Provide a character-exact reproduction of the lines from the line with "match ru_far a" to the end of the entries.
[[ MATERIAL SUPPLIED open ]]
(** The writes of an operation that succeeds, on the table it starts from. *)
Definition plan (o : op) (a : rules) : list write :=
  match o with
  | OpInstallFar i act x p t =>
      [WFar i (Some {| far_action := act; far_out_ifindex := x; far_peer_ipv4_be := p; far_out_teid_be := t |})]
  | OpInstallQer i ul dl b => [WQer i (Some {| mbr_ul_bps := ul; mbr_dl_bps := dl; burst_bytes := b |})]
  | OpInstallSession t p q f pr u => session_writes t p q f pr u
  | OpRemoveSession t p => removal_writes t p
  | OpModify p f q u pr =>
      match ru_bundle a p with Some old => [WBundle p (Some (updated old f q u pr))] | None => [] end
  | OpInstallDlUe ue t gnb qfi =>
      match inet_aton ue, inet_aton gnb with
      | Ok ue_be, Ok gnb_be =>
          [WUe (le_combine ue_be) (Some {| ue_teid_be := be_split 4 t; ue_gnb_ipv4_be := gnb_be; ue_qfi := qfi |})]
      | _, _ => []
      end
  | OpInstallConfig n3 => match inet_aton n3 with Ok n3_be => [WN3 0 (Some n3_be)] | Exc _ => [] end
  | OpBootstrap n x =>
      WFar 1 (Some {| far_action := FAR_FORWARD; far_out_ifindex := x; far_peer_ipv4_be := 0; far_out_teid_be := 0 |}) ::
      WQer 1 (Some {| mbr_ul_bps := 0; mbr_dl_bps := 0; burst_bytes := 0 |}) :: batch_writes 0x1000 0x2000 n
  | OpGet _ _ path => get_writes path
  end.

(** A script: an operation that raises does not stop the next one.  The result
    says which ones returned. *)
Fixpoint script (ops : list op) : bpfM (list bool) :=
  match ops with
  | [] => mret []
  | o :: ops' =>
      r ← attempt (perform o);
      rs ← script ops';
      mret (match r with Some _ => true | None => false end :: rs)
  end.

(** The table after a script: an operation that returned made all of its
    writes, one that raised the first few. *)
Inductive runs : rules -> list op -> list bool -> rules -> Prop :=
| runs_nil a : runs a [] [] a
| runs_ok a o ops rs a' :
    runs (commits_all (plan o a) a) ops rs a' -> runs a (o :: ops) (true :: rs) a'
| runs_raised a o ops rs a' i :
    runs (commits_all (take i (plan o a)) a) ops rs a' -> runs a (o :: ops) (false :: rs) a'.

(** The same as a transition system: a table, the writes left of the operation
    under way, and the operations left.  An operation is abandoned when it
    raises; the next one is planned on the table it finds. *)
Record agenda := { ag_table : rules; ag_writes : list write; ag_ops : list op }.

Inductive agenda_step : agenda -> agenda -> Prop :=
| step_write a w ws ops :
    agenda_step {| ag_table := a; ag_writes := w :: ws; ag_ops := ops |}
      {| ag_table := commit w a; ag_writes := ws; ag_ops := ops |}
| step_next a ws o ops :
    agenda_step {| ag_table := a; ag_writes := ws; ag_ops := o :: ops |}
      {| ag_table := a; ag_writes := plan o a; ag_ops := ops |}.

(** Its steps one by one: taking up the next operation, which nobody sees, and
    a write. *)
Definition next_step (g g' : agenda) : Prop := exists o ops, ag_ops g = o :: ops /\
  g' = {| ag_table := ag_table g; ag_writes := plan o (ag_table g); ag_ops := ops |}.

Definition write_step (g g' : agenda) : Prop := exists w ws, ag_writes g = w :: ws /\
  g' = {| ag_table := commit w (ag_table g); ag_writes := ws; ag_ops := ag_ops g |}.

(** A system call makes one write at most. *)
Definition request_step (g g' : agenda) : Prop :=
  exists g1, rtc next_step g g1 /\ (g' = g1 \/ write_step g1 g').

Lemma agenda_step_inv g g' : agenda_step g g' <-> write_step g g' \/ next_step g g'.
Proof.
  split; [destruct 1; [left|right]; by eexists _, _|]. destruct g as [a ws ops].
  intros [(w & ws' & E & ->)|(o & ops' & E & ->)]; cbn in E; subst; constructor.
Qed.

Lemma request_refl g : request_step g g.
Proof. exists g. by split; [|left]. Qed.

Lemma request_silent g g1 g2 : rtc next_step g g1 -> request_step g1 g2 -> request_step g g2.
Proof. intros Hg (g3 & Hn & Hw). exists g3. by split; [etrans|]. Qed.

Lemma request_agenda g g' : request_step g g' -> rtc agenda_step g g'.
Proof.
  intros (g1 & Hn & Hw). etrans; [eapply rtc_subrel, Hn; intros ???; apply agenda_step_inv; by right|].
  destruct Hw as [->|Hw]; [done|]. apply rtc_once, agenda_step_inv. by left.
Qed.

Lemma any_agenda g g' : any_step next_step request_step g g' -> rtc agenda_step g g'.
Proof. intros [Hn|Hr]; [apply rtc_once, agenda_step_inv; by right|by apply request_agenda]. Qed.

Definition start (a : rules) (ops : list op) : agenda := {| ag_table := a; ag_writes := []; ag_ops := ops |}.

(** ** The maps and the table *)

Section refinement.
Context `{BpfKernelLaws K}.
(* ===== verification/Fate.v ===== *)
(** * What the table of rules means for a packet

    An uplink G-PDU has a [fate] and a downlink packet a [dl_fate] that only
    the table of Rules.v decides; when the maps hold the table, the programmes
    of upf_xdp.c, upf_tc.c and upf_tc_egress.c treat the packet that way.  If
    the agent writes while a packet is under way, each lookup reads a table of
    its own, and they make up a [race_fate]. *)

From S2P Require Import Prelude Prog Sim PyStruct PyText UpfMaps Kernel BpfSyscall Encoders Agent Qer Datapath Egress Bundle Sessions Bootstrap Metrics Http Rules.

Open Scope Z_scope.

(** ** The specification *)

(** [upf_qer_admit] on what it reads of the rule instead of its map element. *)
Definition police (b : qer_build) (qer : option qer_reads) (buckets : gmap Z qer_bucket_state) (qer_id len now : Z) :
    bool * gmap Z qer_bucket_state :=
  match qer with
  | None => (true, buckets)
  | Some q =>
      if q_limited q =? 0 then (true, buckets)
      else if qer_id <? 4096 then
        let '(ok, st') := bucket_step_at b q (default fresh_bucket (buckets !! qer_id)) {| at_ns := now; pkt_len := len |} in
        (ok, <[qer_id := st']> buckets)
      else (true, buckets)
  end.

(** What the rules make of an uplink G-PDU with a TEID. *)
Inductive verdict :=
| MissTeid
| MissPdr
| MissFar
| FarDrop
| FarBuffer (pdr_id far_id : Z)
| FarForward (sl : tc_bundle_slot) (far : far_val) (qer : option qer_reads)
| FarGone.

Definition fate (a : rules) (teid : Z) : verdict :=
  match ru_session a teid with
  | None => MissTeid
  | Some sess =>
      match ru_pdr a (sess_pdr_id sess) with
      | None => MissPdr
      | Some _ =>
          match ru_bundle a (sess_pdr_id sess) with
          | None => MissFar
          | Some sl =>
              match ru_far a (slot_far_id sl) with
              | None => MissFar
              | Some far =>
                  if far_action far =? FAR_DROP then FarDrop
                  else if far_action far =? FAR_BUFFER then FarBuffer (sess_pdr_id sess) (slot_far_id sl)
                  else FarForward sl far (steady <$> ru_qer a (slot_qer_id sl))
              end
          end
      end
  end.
[[ MATERIAL SUPPLIED closed ]]
OUTPUT FOR THIS EXERCISE ->
              match ru_far a (slot_far_id sl) with
              | None => MissFar
              | Some far =>
                  if far_action far =? FAR_DROP then FarDrop
                  else if far_action far =? FAR_BUFFER then FarBuffer (sess_pdr_id sess) (slot_far_id sl)
                  else FarForward sl far (steady <$> ru_qer a (slot_qer_id sl))
              end
          end
      end
  end.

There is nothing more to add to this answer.